Recording: What Goes On, 12-Bar Original

Studio Two, EMI Studios, Abbey Road
Producer: George Martin
Engineer: Norman Smith

The Beatles were under pressure to complete the Rubber Soul album in time for the Christmas market. This necessitated two notable tactics: late-night recording sessions and the revival of old compositions.

The group had recorded ‘Michelle’, one of Paul McCartney’s early songs, on 3 November 1965. The following day one of John Lennon’s was revived. ‘What Goes On’ had been written in the Quarrymen days, and The Beatles had wanted to record it during the ‘From Me To You’ session on 5 March 1963.

The song was completed in a session beginning at 11pm and finishing at 3.30am the following morning. McCartney’s bass guitar and Ringo Starr’s drums were recorded in a single take onto track one of the four-track tape. Starr’s lead vocals were added onto a second track.

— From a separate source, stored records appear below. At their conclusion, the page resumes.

Lemma step_played (E : Env) (a : Action) (st : State) :
  tableState E st → speakerInitialized st = true →
  played (trace st) = omap (clipOf E) (received (trace st)) →
  played (trace (step E a st))
    = omap (clipOf E) (received (trace (step E a st))).
Proof.
  intros (_ & _ & Hc) Hsi Hinv. unfold step.
  destruct (exited st); [exact Hinv |].
  destruct a as [ev | | |].
  - destruct (handleEvent_events E ev st) as (evs & Htr & Hevs).
    destruct (producer_readers _ evs Hevs) as (_ & _ & Hpl & _ & Hrc & _).
    unfold played, received in *.
    rewrite !(omap_trace_app _ st _ evs Htr), Hpl, Hrc, !app_nil_r.
    exact Hinv.
  - simpl. unfold played, received in *.
    rewrite !omap_app, !app_nil_r. exact Hinv.
  - destruct (soundPlayer_shape E st) as [-> | (f & q & _ & _ & ->)];
      [exact Hinv |].
    set (st0 := emit (EvRecv f) (set_playQueue q st)).
    rewrite (playSound_played E f st0 Hsi).
    2: { intros buffer Hb. apply (Hc f buffer Hb). }
    destruct (playSound_events E f st0) as (evs & Htr & Hevs).
    destruct (consumer_readers _ _ _ _ Hevs) as (_ & _ & Hrc & _).
    unfold played, received in *.
    rewrite (omap_trace_app _ st0 _ evs Htr), Hrc, app_nil_r.
    unfold st0. simpl. rewrite !omap_app, app_nil_r, Hinv. simpl.
    destruct (clipOf E f); reflexivity.
  - destruct (speakerUpdate_events st) as (evs & Htr & Hevs).
    destruct (speaker_readers evs Hevs) as (_ & _ & Hrc & Hpl & _).
    unfold played, received in *.
    rewrite !(omap_trace_app _ st _ evs Htr), Hpl, Hrc, !app_nil_r.
    exact Hinv.
Qed.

Lennon’s Rickenbacker 325 rhythm guitar, George Harrison’s Gretsch Tennessean guitar, and backing vocals by Lennon and McCartney were then overdubbed, and the song was complete.

The session didn’t end there, however. The Beatles decided to record ‘12-Bar Original’, an instrumental blues tune seemingly inspired by Booker T and the MGs’ ‘Green Onions’.

Take one broke down, but take two was complete and lasted 6’42”. George Martin joined the group on harmonium, and the song was recorded without overdubs. McCartney played bass, Starr was on drums, Harrison played a Fender Stratocaster with a tone pedal, and Lennon played an Epiphone Casino.

Despite the trouble they had completing Rubber Soul, The Beatles wisely chose not to include ’12-Bar Original’. An edit of take two, lasting 2’55” and taken from four separate parts of the recording, was eventually released in 1996 on Anthology 2.